Directions:
Give back a single figure: the number of lines in the entries below that contain "settled".

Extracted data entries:
+ + +

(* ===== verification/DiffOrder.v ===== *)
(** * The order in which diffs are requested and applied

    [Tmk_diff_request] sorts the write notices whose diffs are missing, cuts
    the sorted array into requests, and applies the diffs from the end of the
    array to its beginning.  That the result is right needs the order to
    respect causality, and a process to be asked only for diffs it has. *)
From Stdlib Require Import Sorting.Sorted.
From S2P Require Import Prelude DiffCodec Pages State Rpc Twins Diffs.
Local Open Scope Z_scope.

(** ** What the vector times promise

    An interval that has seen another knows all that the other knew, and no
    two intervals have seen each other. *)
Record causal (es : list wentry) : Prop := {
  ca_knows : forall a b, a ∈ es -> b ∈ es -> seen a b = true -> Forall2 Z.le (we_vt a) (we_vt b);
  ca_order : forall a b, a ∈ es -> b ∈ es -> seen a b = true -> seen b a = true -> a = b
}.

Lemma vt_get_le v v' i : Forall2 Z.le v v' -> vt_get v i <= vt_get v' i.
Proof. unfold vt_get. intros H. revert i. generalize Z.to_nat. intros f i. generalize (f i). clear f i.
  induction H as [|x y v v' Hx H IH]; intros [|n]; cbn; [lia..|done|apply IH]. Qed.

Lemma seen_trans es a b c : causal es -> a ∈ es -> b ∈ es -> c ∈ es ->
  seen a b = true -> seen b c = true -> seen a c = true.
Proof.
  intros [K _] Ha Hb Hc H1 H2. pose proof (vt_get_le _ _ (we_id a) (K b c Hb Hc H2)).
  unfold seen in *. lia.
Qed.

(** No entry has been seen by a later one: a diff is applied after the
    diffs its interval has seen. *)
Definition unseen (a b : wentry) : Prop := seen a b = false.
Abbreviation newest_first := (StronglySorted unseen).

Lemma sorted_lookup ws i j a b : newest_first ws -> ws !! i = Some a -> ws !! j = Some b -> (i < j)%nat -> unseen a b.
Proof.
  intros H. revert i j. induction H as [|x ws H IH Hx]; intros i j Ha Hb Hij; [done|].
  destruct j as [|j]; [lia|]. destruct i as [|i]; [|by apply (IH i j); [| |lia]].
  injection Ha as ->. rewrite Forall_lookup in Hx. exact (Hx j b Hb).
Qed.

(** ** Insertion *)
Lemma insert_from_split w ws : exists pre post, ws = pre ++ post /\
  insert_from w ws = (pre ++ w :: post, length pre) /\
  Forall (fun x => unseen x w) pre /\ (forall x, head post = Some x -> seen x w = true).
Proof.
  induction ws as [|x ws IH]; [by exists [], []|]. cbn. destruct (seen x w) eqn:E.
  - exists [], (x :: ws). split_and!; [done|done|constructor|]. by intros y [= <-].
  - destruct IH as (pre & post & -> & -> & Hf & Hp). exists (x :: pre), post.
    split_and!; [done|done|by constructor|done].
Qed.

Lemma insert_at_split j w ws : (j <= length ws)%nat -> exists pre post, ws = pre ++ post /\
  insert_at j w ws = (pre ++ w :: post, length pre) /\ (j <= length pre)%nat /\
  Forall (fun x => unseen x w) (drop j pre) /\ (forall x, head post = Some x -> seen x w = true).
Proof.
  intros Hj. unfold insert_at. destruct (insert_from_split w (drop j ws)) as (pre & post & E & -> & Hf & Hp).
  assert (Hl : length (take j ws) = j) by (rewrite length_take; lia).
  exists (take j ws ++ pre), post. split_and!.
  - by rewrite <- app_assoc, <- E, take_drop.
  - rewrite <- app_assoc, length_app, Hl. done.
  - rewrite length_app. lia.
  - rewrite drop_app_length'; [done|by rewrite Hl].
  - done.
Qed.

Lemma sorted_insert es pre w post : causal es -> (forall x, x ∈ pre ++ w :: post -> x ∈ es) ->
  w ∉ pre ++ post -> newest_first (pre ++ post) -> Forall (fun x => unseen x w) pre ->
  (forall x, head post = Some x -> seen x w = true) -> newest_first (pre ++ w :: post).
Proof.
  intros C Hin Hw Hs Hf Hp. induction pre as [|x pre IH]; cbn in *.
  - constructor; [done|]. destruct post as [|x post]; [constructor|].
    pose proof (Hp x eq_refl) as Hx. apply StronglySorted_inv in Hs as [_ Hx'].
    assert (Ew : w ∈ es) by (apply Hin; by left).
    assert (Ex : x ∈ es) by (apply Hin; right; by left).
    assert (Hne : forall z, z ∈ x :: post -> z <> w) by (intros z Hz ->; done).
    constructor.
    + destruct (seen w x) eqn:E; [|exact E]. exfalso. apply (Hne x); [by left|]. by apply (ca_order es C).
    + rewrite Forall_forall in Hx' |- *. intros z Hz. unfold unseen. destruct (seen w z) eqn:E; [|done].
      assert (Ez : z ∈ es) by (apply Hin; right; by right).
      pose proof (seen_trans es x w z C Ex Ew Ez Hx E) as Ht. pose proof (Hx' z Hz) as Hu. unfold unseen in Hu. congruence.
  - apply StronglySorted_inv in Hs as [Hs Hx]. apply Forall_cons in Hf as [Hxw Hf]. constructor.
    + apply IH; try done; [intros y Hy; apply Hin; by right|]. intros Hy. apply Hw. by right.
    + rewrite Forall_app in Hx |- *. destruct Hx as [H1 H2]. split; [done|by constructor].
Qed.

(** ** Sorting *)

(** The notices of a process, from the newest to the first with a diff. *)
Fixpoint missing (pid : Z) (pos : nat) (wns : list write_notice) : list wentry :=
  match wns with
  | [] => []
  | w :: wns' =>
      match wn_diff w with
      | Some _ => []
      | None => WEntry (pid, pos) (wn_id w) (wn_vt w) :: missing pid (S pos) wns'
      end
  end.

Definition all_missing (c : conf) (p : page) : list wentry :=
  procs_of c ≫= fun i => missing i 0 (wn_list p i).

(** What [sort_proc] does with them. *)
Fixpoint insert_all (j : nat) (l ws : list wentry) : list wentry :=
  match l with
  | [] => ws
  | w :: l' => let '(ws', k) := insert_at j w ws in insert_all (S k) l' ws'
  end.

+ + +

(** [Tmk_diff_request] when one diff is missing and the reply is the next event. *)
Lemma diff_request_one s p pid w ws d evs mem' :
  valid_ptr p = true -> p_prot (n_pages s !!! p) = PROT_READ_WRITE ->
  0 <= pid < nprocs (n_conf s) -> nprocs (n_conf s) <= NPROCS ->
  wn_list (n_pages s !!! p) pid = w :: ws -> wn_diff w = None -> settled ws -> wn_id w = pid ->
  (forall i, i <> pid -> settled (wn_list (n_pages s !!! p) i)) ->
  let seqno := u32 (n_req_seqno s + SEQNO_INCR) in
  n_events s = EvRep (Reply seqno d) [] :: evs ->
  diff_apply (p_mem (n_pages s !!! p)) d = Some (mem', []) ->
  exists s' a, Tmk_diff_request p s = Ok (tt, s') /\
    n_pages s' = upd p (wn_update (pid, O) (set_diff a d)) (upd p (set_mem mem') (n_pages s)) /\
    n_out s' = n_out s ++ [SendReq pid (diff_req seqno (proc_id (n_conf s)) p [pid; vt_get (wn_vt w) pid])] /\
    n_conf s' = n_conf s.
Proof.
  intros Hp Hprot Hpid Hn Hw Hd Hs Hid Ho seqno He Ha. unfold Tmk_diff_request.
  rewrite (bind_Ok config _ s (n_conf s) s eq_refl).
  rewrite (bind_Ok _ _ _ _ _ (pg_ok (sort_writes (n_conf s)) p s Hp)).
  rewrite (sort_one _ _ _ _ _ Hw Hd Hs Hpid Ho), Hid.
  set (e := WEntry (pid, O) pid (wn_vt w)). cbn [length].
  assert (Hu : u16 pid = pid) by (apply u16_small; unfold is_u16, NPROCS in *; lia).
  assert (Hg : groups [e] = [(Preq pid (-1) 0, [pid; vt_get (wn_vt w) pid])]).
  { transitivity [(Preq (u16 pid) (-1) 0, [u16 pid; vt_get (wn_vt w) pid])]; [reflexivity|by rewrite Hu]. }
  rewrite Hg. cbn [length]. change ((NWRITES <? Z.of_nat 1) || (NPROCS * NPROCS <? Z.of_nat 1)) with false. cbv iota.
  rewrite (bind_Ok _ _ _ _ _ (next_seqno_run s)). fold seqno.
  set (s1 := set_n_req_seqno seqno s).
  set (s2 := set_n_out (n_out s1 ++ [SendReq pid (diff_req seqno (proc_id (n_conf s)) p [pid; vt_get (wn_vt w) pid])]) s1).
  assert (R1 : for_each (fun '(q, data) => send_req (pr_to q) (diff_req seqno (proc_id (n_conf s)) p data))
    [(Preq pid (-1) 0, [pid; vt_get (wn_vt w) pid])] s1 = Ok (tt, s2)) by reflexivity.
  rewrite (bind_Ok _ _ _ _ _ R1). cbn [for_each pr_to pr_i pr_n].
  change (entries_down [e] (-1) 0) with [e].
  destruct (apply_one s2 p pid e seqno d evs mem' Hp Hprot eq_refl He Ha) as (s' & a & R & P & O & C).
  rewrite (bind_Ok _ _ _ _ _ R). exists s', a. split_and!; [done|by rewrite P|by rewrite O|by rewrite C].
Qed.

+ + +

Solution below:
2